Fr McKenna was banished to a Hertfordshire safe house for two years. Westminster's bishops were supportive and his fellow clergy kept him going with regular phone calls, but the months dragged: his identity as a priest was shattered, and he felt utterly disheartened. The Crown Prosecution Service eventually dropped the charge, and the judge directed a "not guilty" verdict. Then Copca kicked in. The Commission insisted he be risk-assessed. A canonist advised that if he took his objection to Rome (which disapproves of risk assessments as self-incriminating and injurious to a priest's reputation) he would almost certainly win. But that would take three to four years. Instead, in the weeks that followed, he underwent a series of four-hour assessment interviews at Birmingham Cathedral, and was made to fill in questionnaires asking explicit questions about his fantasies. He still shudders to recall it.

Back in Westminster, mounting indignation on his behalf was indicative, in many ways, that six years on from the British clerical sex-abuse crisis, public opinion was changing. Protests meant that once the assessment was over he was allowed to return last Christmas to his overjoyed parish. He has told his story to the Cumberlege Commission, set up to review the way the Church responded to the Nolan Report, and he outlined the concerns he shares with canonists. A priest, he believes, should not be asked to leave his parish until charges are brought; and he should only be risk-assessed if there is reasonable certainty that he poses a risk, or a guilty verdict has been served.

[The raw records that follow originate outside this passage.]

(** The exporter uploads nothing when it returns [False]. *)
Lemma export_failure_nothing (view : list row)
    (upload_error : string -> string -> option string) (p : nat)
    (filename : string) (result : ExportResult) :
  export_clean_data_to_csv_chunked view upload_error p filename = Some result ->
  export_success result = false -> uploaded result = None.
Proof.
  unfold export_clean_data_to_csv_chunked.
  destruct (export_loop _ _ _ _ _) as [[st|[e queried]]|]; [| |discriminate].
  - destruct (upload_error _ _); intros H; injection H as <-;
      [reflexivity | discriminate].
  - intros H. injection H as <-. reflexivity.
Qed.

(** X10.  The export is all or nothing.  For a page size [p >= 1], on any
    view and with any behaviour of the upload, the exporter returns a
    boolean; when it returns [True] the blob it uploaded is the header line
    followed by the line of every row of the view, once and in order; when
    it returns [False] it has uploaded nothing; and it returns [False] as
    soon as one row of the view cannot be rendered. *)
Theorem exporter_all_or_nothing (view : list row)
    (upload_error : string -> string -> option string) (p : nat)
    (filename : string) :
  0 < p ->
  exists result,
    export_clean_data_to_csv_chunked view upload_error p filename
      = Some result /\
    (export_success result = true ->
     exists lines,
       uploaded result
         = Some (filename, Py.join Py.nl (header_line :: lines)) /\
       upload_error filename (Py.join Py.nl (header_line :: lines)) = None /\
       Forall2 (fun r line => render_row r = inl line) view lines) /\
    (export_success result = false -> uploaded result = None) /\
    (forall r e, In r view -> render_row r = inr e ->
                 export_success result = false).
Proof.
  intros Hp.
  destruct (export_total view upload_error p filename) as (result & Hrun).
  exists result. split; [exact Hrun|].
  split; [now apply (export_success_lines view upload_error p filename)|].
  split; [now apply (export_failure_nothing view upload_error p filename)|].
  intros r e Hr He.
  destruct (export_success result) eqn:Hok; [|reflexivity].
  destruct (export_success_lines _ _ _ _ _ Hp Hrun Hok) as (lines & _ & _ & Hall).
  destruct (Forall2_renders _ _ Hall r Hr) as (line & Hline).
  rewrite Hline in He. discriminate.
Qed.

Lemma exporter_all_or_nothing_witness :
  exists result,
    export_clean_data_to_csv_chunked ([VInt 1] :: wide_row :: five_rows)
      upload_always_works 2 "out.csv" = Some result /\
    export_success result = false /\
    uploaded result = None.
Proof.
  destruct (exporter_all_or_nothing ([VInt 1] :: wide_row :: five_rows)
              upload_always_works 2 "out.csv") as (result & Hrun & _ & Hno & Hbad).
  - lia.
  - exists result. split; [exact Hrun|].
    assert (Hfalse : export_success result = false).
    { apply (Hbad wide_row IndexError); [right; left; reflexivity|].
      vm_compute. reflexivity. }
    split; [exact Hfalse | exact (Hno Hfalse)].
Defined.

Lemma string_app_assoc (a b c : string) : (a +:+ b) +:+ c = a +:+ (b +:+ c).
Proof.
  induction a as [|x a IH]; [reflexivity|].
  now rewrite !string_app_cons, IH.
Qed.

(** Reading the body of a quoted field up to its closing quote. *)
Lemma parse_quoted_body (body : string) : forall cur done tail,
  parse_quoted InQuoted cur done
    (Py.replace_char Py.quote (Py.dq +:+ Py.dq) body +:+ Py.dq +:+ tail)
  = parse_quoted AfterQuote (cur +:+ body) done tail.
Proof.
  induction body as [|c body IH]; intros cur done tail.
  - rewrite string_app_nil_r. reflexivity.
  - cbn [Py.replace_char]. destruct (Ascii.eqb_spec c Py.quote) as [E|E].
    + subst c.
      change (parse_quoted InQuoted cur done
                (((Py.dq +:+ Py.dq)
                  +:+ Py.replace_char Py.quote (Py.dq +:+ Py.dq) body)
                 +:+ Py.dq +:+ tail))
        with (parse_quoted InQuoted (cur +:+ Py.dq) done
                (Py.replace_char Py.quote (Py.dq +:+ Py.dq) body
                 +:+ Py.dq +:+ tail)).
      rewrite IH. f_equal. apply string_app_assoc.
    + rewrite string_app_cons. cbn [parse_quoted].
      destruct (Ascii.eqb_spec c Py.quote) as [E'|_]; [contradiction|].
      rewrite IH. f_equal. apply string_app_assoc.
Qed.

Lemma parse_quoted_field (t : string) (done : list string) (tail : string) :
  parse_quoted AtFieldStart EmptyString done (quote_field t +:+ tail)
  = parse_quoted AfterQuote t done tail.
Proof.
  unfold quote_field.
  change (parse_quoted AtFieldStart EmptyString done
            ((Py.dq +:+ Py.replace_char Py.quote (Py.dq +:+ Py.dq) t +:+ Py.dq)
             +:+ tail))
    with (parse_quoted InQuoted EmptyString done
            ((Py.replace_char Py.quote (Py.dq +:+ Py.dq) t +:+ Py.dq)
             +:+ tail)).
  rewrite string_app_assoc. apply parse_quoted_body.
Qed.

Lemma parse_quoted_fields (ts : list string) : forall t done,
  parse_quoted AtFieldStart EmptyString done
    (Py.join "," (map quote_field (t :: ts)))
  = Some (done ++ t :: ts).
Proof.
  induction ts as [|t2 ts IH]; intros t done.
  - change (Py.join "," (map quote_field [t])) with (quote_field t).
    rewrite <- (string_app_nil_r (quote_field t)), parse_quoted_field.
    reflexivity.
  - change (Py.join "," (map quote_field (t :: t2 :: ts)))
      with (quote_field t
            +:+ String "," (Py.join "," (map quote_field (t2 :: ts)))).
    rewrite parse_quoted_field.
    change (parse_quoted AfterQuote t done (String "," ?z))
      with (parse_quoted AtFieldStart EmptyString (done ++ [t]) z).
    rewrite IH, <- app_assoc. reflexivity.
Qed.

Lemma escape_value_text (i : nat) (v : value) :
  i < 15 -> escape_value i v = inl (quote_field (field_text i v)).
Proof.
  intros Hi. rewrite (escape_value_spec i v Hi).
  destruct v; reflexivity.
Qed.

Lemma escape_row_from_texts (r : row) : forall i,
  i + length r <= 15 ->
  escape_row_from i r = inl (map quote_field (field_texts_from i r)).
Proof.
  induction r as [|v r IH]; intros i Hi; [reflexivity|].
  simpl in Hi. cbn [escape_row_from field_texts_from map].
  rewrite (escape_value_text i v) by lia. now rewrite IH by lia.
Qed.

(** X11.  A line of the export can be read back: for a row of at most
    fifteen values, reading the rendered line as quoted fields separated by
    commas gives back, field by field, the text of every value (the empty
    text for a null, the zero-filled text for the postal code), whatever
    commas and quotes the texts hold. *)
Theorem exporter_line_round_trip (r : row) :
  length r <= 15 ->
  exists line,
    render_row r = inl line /\
    read_csv_line line = Some (field_texts_from 0 r) /\
    length (field_texts_from 0 r) = length r.
Proof.
  intros Hr. unfold render_row.
  rewrite (escape_row_from_texts r 0) by lia.
  eexists. split; [reflexivity|]. split.
  - unfold read_csv_line. destruct r as [|v r]; [reflexivity|].
    cbn [field_texts_from]. apply (parse_quoted_fields _ _ []).
  - clear Hr. generalize 0. induction r as [|v r IH]; intros i; simpl;
      [reflexivity | now rewrite IH].
Qed.

Lemma exporter_line_round_trip_witness :
  exists line,
    render_row [VStr ("Acme, " +:+ Py.dq +:+ "Inc" +:+ Py.dq); VNone; VInt 42]
      = inl line /\
    read_csv_line line
      = Some ["Acme, " +:+ Py.dq +:+ "Inc" +:+ Py.dq; ""; "42"].
Proof.
  destruct (exporter_line_round_trip
              [VStr ("Acme, " +:+ Py.dq +:+ "Inc" +:+ Py.dq); VNone; VInt 42])
    as (line & H1 & H2 & _).
  - simpl. lia.
  - exists line. split; [exact H1 | exact H2].
Defined.
(** * Wav2Vec2Masker: span masking of feature-extractor outputs

    A shallow embedding of [src/fairseq2/models/wav2vec2/masker.py]
    ([Wav2Vec2Masker.__init__], [reset_parameters], [forward] and
    [apply_temporal_mask]) over a small model of the tensor operations the
    module calls, followed by the properties of the masker. *)

From Stdlib Require Import ZArith Lia List Bool String.
From Stdlib Require Import Floats.SpecFloat.
From stdpp Require Import base list.

Local Open Scope nat_scope.

(** ** Python values *)

(** A Python [float] is an IEEE 754 binary64 value; [spec_float] gives its
    comparison semantics (signed zeros compare equal, NaN compares false). *)
Definition float : Type := spec_float.

Definition zero : float := S754_zero false.

(** [0.65], the default of [max_temporal_mask_prob]:
    5854679515581645 * 2^-53. *)
Definition default_max_temporal_mask_prob : float :=
  S754_finite false 5854679515581645 (-53).

(** Python's [a == b] and [a > b] on floats. *)
Definition float_eq (a b : float) : bool := SFeqb a b.
Definition float_gt (a b : float) : bool := SFltb b a.

(** The exceptions the module and the tensor operations raise. *)
Inductive exn : Type :=
| ValueError (msg : string)
| AssertionError
| IndexError
| RuntimeError.

Inductive outcome (A : Type) : Type :=
| Ok (a : A)
| Raise (e : exn).
Arguments Ok {A} a.
Arguments Raise {A} e.

(** ** Tensors *)

(** A tensor is its shape, its elements in row-major order and the device
    it lives on.  Floating tensors hold binary64 values whatever [dtype]
    was asked for: precision plays no part in which positions are written.
    Every tensor owns its elements: views that share the memory of another
    tensor, and the errors of mixing dtypes or devices, are not modelled. *)
Record tensor (A : Type) : Type := Tensor {
  shape : list nat;
  data : list A;
  device : string
}.
Arguments Tensor {A} shape data device.
Arguments shape {A} t.
Arguments data {A} t.
Arguments device {A} t.

Definition numel (s : list nat) : nat := foldr Nat.mul 1 s.
Arguments numel : simpl never.

(** Every tensor the tensor library hands out has as many elements as its
    shape says. *)
Definition wf_tensor {A} (t : tensor A) : Prop :=
  length (data t) = numel (shape t).

Definition count_true (l : list bool) : nat := length (List.filter id l).

(** *** Broadcasting *)

(** Shapes are aligned at their last dimension, so both functions run over
    reversed shapes. *)
Fixpoint expandable_rev (src tgt : list nat) : bool :=
  match src, tgt with
  | [], _ => true
  | _ :: _, [] => false
  | a :: src', b :: tgt' =>
      ((a =? b) || (a =? 1)) && expandable_rev src' tgt'
  end.

Definition is_expandable_to (src tgt : list nat) : bool :=
  expandable_rev (rev src) (rev tgt).

(** The row-major index in a tensor of shape [src] that the element at
    row-major index [i] of its expansion to [tgt] is read from. *)
Fixpoint expand_index_rev (src tgt : list nat) (i : nat) : nat :=
  match src, tgt with
  | a :: src', b :: tgt' =>
      (if a =? 1 then 0 else i mod b) + a * expand_index_rev src' tgt' (i / b)
  | _, _ => 0
  end.

Definition expand_index (src tgt : list nat) (i : nat) : nat :=
  expand_index_rev (rev src) (rev tgt) i.

(** *** Indexing with a boolean mask *)

(** How many [True] entries precede position [r]. *)
Definition masked_rank (mask : list bool) (r : nat) : nat :=
  count_true (take r mask).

The assessments are not independent, says Fr Bruxby: they are ordered by the bishops and, because they almost never clear a priest, are self-incriminating. Nor do they necessarily spot abusers - as the case of William Hofton, a Westminster priest who was declared low risk but who in 2004 was subsequently convicted for serious abuse, painfully illustrated. "What are they assessing?" Fr McKenna wants to know. "Are you assessing me on something I've never done? Or assessing me on whether I might repeat in the future what I've never done in the past?"

Priests are angry to find that they have been wrong to expect their bishops to protect their good name (as canon law obliges them to) unless the law takes away that right. The implementation of child-protection norms, says Fr Ladislas Orsy SJ, an American canonist, has caused "a very deep resentment within the clergy - an emotional break between the bishops and their priests".

It is now time, canonists agree, to send Caiaphas packing. Creating a safe environment for minors and defending the basic rights of priests to innocence until proven guilty, and the need for due process, should not be incompatible. Child-protection policies can be brought into line with canon law.